**Exercise**: Set down every record exactly as it appears.

**Saved entries**:
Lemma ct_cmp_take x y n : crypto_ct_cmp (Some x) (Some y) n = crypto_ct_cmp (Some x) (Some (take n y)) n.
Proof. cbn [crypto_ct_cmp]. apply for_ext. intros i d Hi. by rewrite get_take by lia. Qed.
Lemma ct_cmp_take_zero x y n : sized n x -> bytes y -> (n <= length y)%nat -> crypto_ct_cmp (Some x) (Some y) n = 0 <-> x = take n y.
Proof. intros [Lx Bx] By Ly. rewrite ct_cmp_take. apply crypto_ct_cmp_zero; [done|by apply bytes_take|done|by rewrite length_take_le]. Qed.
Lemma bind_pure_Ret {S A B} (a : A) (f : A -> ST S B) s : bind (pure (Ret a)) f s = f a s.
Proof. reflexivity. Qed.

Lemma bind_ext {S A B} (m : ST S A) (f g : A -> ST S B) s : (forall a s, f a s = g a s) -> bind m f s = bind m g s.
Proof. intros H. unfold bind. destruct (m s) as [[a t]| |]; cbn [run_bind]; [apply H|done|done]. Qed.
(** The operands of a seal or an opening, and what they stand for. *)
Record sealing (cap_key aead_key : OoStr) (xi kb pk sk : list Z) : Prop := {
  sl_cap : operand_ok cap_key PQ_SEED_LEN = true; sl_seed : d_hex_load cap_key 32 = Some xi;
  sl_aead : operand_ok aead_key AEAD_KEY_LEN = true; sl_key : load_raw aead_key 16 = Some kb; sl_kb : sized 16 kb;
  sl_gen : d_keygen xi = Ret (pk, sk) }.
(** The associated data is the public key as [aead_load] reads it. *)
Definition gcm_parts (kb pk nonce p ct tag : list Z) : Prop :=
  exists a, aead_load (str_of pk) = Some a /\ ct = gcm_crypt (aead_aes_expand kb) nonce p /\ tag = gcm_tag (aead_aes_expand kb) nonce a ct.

**Your response**:
Lemma ct_cmp_take x y n : crypto_ct_cmp (Some x) (Some y) n = crypto_ct_cmp (Some x) (Some (take n y)) n.
Proof. cbn [crypto_ct_cmp]. apply for_ext. intros i d Hi. by rewrite get_take by lia. Qed.
Lemma ct_cmp_take_zero x y n : sized n x -> bytes y -> (n <= length y)%nat -> crypto_ct_cmp (Some x) (Some y) n = 0 <-> x = take n y.
Proof. intros [Lx Bx] By Ly. rewrite ct_cmp_take. apply crypto_ct_cmp_zero; [done|by apply bytes_take|done|by rewrite length_take_le]. Qed.
Lemma bind_pure_Ret {S A B} (a : A) (f : A -> ST S B) s : bind (pure (Ret a)) f s = f a s.
Proof. reflexivity. Qed.

Lemma bind_ext {S A B} (m : ST S A) (f g : A -> ST S B) s : (forall a s, f a s = g a s) -> bind m f s = bind m g s.
Proof. intros H. unfold bind. destruct (m s) as [[a t]| |]; cbn [run_bind]; [apply H|done|done]. Qed.
(** The operands of a seal or an opening, and what they stand for. *)
Record sealing (cap_key aead_key : OoStr) (xi kb pk sk : list Z) : Prop := {
  sl_cap : operand_ok cap_key PQ_SEED_LEN = true; sl_seed : d_hex_load cap_key 32 = Some xi;
  sl_aead : operand_ok aead_key AEAD_KEY_LEN = true; sl_key : load_raw aead_key 16 = Some kb; sl_kb : sized 16 kb;
  sl_gen : d_keygen xi = Ret (pk, sk) }.
(** The associated data is the public key as [aead_load] reads it. *)
Definition gcm_parts (kb pk nonce p ct tag : list Z) : Prop :=
  exists a, aead_load (str_of pk) = Some a /\ ct = gcm_crypt (aead_aes_expand kb) nonce p /\ tag = gcm_tag (aead_aes_expand kb) nonce a ct.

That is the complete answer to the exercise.